* [Problem requirements]: Please repeat all of the records, keeping every word unchanged.

* [Records supplied]:

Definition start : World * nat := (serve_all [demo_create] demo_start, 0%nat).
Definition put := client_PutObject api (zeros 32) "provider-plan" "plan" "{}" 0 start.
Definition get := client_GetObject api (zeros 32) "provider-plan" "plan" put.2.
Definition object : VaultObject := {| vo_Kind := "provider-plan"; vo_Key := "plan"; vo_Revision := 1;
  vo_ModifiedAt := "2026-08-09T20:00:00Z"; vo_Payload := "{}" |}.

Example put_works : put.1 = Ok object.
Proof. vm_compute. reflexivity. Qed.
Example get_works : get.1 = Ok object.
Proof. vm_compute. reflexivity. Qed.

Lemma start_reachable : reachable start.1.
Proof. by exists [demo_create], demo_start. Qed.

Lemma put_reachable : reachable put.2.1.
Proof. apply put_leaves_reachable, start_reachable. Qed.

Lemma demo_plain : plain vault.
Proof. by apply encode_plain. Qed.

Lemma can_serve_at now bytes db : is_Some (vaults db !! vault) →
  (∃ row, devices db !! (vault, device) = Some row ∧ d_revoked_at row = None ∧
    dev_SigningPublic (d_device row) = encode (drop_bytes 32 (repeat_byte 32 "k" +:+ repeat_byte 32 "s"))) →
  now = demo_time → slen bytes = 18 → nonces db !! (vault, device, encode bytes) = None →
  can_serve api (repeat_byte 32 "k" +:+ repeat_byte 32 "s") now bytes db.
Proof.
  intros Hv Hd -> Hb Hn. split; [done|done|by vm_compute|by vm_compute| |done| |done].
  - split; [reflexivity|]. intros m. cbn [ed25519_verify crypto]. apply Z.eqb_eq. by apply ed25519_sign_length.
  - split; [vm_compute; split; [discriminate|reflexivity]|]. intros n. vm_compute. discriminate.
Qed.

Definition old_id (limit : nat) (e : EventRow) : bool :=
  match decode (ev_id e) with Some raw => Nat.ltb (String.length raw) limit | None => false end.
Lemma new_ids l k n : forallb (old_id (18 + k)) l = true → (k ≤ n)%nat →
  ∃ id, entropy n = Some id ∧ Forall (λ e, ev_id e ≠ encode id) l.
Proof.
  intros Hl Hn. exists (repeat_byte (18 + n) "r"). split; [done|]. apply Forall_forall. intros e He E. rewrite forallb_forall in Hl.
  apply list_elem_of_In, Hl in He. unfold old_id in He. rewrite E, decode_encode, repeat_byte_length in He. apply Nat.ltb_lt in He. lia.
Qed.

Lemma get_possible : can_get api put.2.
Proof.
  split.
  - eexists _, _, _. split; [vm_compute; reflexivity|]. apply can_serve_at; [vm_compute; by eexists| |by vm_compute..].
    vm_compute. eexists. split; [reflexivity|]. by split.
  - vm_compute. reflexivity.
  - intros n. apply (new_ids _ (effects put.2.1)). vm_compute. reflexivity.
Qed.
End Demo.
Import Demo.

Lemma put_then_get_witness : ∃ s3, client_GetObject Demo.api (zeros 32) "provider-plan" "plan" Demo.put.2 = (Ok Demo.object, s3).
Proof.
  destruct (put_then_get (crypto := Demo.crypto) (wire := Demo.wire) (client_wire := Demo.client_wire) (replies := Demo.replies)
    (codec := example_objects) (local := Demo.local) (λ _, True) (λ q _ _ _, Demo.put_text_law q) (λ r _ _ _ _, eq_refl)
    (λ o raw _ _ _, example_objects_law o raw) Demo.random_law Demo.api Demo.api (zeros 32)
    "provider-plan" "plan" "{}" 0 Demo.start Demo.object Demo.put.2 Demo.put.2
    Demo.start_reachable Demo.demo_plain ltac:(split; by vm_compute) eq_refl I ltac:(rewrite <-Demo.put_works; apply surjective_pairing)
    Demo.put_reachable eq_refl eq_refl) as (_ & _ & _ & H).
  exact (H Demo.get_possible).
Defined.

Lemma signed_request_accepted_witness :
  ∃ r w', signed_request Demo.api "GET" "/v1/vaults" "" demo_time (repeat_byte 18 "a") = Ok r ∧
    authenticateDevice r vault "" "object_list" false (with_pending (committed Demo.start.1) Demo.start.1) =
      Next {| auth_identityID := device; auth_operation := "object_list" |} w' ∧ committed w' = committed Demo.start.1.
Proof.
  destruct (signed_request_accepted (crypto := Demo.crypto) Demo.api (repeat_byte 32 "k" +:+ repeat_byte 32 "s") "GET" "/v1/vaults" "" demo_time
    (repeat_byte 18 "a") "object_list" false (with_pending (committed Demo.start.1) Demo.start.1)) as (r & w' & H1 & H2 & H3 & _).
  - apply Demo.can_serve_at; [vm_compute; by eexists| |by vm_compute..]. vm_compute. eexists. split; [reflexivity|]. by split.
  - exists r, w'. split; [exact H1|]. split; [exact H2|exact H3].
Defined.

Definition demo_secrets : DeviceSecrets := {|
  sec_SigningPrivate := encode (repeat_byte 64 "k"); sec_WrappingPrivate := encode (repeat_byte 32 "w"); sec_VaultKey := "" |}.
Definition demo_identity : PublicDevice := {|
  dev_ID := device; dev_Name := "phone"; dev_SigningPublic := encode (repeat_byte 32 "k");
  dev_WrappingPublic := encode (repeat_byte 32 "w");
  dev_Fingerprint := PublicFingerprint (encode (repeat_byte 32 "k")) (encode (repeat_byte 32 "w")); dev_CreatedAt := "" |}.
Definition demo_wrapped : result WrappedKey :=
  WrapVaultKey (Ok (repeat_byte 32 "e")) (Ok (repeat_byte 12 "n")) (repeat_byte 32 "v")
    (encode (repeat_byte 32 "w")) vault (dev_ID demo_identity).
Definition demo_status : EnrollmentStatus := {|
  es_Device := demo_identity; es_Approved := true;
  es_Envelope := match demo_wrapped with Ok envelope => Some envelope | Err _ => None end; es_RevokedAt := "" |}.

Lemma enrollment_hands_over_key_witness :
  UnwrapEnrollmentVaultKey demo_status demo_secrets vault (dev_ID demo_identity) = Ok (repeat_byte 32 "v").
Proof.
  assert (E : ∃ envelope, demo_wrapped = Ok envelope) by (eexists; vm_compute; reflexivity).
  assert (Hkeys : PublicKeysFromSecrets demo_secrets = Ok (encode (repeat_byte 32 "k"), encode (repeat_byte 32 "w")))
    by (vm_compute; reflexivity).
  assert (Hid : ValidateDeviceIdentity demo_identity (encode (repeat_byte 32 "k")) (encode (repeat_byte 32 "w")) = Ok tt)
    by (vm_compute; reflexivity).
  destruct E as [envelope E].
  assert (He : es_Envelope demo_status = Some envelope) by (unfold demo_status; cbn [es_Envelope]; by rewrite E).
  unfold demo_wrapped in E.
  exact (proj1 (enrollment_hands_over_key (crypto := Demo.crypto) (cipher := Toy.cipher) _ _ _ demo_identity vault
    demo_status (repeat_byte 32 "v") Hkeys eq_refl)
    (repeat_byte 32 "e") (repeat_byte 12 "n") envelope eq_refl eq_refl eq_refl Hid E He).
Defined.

* [Task output]:
Definition start : World * nat := (serve_all [demo_create] demo_start, 0%nat).
Definition put := client_PutObject api (zeros 32) "provider-plan" "plan" "{}" 0 start.
Definition get := client_GetObject api (zeros 32) "provider-plan" "plan" put.2.
Definition object : VaultObject := {| vo_Kind := "provider-plan"; vo_Key := "plan"; vo_Revision := 1;
  vo_ModifiedAt := "2026-08-09T20:00:00Z"; vo_Payload := "{}" |}.

Example put_works : put.1 = Ok object.
Proof. vm_compute. reflexivity. Qed.
Example get_works : get.1 = Ok object.
Proof. vm_compute. reflexivity. Qed.

Lemma start_reachable : reachable start.1.
Proof. by exists [demo_create], demo_start. Qed.

Lemma put_reachable : reachable put.2.1.
Proof. apply put_leaves_reachable, start_reachable. Qed.

Lemma demo_plain : plain vault.
Proof. by apply encode_plain. Qed.

Lemma can_serve_at now bytes db : is_Some (vaults db !! vault) →
  (∃ row, devices db !! (vault, device) = Some row ∧ d_revoked_at row = None ∧
    dev_SigningPublic (d_device row) = encode (drop_bytes 32 (repeat_byte 32 "k" +:+ repeat_byte 32 "s"))) →
  now = demo_time → slen bytes = 18 → nonces db !! (vault, device, encode bytes) = None →
  can_serve api (repeat_byte 32 "k" +:+ repeat_byte 32 "s") now bytes db.
Proof.
  intros Hv Hd -> Hb Hn. split; [done|done|by vm_compute|by vm_compute| |done| |done].
  - split; [reflexivity|]. intros m. cbn [ed25519_verify crypto]. apply Z.eqb_eq. by apply ed25519_sign_length.
  - split; [vm_compute; split; [discriminate|reflexivity]|]. intros n. vm_compute. discriminate.
Qed.

Definition old_id (limit : nat) (e : EventRow) : bool :=
  match decode (ev_id e) with Some raw => Nat.ltb (String.length raw) limit | None => false end.
Lemma new_ids l k n : forallb (old_id (18 + k)) l = true → (k ≤ n)%nat →
  ∃ id, entropy n = Some id ∧ Forall (λ e, ev_id e ≠ encode id) l.
Proof.
  intros Hl Hn. exists (repeat_byte (18 + n) "r"). split; [done|]. apply Forall_forall. intros e He E. rewrite forallb_forall in Hl.
  apply list_elem_of_In, Hl in He. unfold old_id in He. rewrite E, decode_encode, repeat_byte_length in He. apply Nat.ltb_lt in He. lia.
Qed.

Lemma get_possible : can_get api put.2.
Proof.
  split.
  - eexists _, _, _. split; [vm_compute; reflexivity|]. apply can_serve_at; [vm_compute; by eexists| |by vm_compute..].
    vm_compute. eexists. split; [reflexivity|]. by split.
  - vm_compute. reflexivity.
  - intros n. apply (new_ids _ (effects put.2.1)). vm_compute. reflexivity.
Qed.
End Demo.
Import Demo.

Lemma put_then_get_witness : ∃ s3, client_GetObject Demo.api (zeros 32) "provider-plan" "plan" Demo.put.2 = (Ok Demo.object, s3).
Proof.
  destruct (put_then_get (crypto := Demo.crypto) (wire := Demo.wire) (client_wire := Demo.client_wire) (replies := Demo.replies)
    (codec := example_objects) (local := Demo.local) (λ _, True) (λ q _ _ _, Demo.put_text_law q) (λ r _ _ _ _, eq_refl)
    (λ o raw _ _ _, example_objects_law o raw) Demo.random_law Demo.api Demo.api (zeros 32)
    "provider-plan" "plan" "{}" 0 Demo.start Demo.object Demo.put.2 Demo.put.2
    Demo.start_reachable Demo.demo_plain ltac:(split; by vm_compute) eq_refl I ltac:(rewrite <-Demo.put_works; apply surjective_pairing)
    Demo.put_reachable eq_refl eq_refl) as (_ & _ & _ & H).
  exact (H Demo.get_possible).
Defined.

Lemma signed_request_accepted_witness :
  ∃ r w', signed_request Demo.api "GET" "/v1/vaults" "" demo_time (repeat_byte 18 "a") = Ok r ∧
    authenticateDevice r vault "" "object_list" false (with_pending (committed Demo.start.1) Demo.start.1) =
      Next {| auth_identityID := device; auth_operation := "object_list" |} w' ∧ committed w' = committed Demo.start.1.
Proof.
  destruct (signed_request_accepted (crypto := Demo.crypto) Demo.api (repeat_byte 32 "k" +:+ repeat_byte 32 "s") "GET" "/v1/vaults" "" demo_time
    (repeat_byte 18 "a") "object_list" false (with_pending (committed Demo.start.1) Demo.start.1)) as (r & w' & H1 & H2 & H3 & _).
  - apply Demo.can_serve_at; [vm_compute; by eexists| |by vm_compute..]. vm_compute. eexists. split; [reflexivity|]. by split.
  - exists r, w'. split; [exact H1|]. split; [exact H2|exact H3].
Defined.

Definition demo_secrets : DeviceSecrets := {|
  sec_SigningPrivate := encode (repeat_byte 64 "k"); sec_WrappingPrivate := encode (repeat_byte 32 "w"); sec_VaultKey := "" |}.
Definition demo_identity : PublicDevice := {|
  dev_ID := device; dev_Name := "phone"; dev_SigningPublic := encode (repeat_byte 32 "k");
  dev_WrappingPublic := encode (repeat_byte 32 "w");
  dev_Fingerprint := PublicFingerprint (encode (repeat_byte 32 "k")) (encode (repeat_byte 32 "w")); dev_CreatedAt := "" |}.
Definition demo_wrapped : result WrappedKey :=
  WrapVaultKey (Ok (repeat_byte 32 "e")) (Ok (repeat_byte 12 "n")) (repeat_byte 32 "v")
    (encode (repeat_byte 32 "w")) vault (dev_ID demo_identity).
Definition demo_status : EnrollmentStatus := {|
  es_Device := demo_identity; es_Approved := true;
  es_Envelope := match demo_wrapped with Ok envelope => Some envelope | Err _ => None end; es_RevokedAt := "" |}.

Lemma enrollment_hands_over_key_witness :
  UnwrapEnrollmentVaultKey demo_status demo_secrets vault (dev_ID demo_identity) = Ok (repeat_byte 32 "v").
Proof.
  assert (E : ∃ envelope, demo_wrapped = Ok envelope) by (eexists; vm_compute; reflexivity).
  assert (Hkeys : PublicKeysFromSecrets demo_secrets = Ok (encode (repeat_byte 32 "k"), encode (repeat_byte 32 "w")))
    by (vm_compute; reflexivity).
  assert (Hid : ValidateDeviceIdentity demo_identity (encode (repeat_byte 32 "k")) (encode (repeat_byte 32 "w")) = Ok tt)
    by (vm_compute; reflexivity).
  destruct E as [envelope E].
  assert (He : es_Envelope demo_status = Some envelope) by (unfold demo_status; cbn [es_Envelope]; by rewrite E).
  unfold demo_wrapped in E.
  exact (proj1 (enrollment_hands_over_key (crypto := Demo.crypto) (cipher := Toy.cipher) _ _ _ demo_identity vault
    demo_status (repeat_byte 32 "v") Hkeys eq_refl)
    (repeat_byte 32 "e") (repeat_byte 12 "n") envelope eq_refl eq_refl eq_refl Hid E He).
Defined.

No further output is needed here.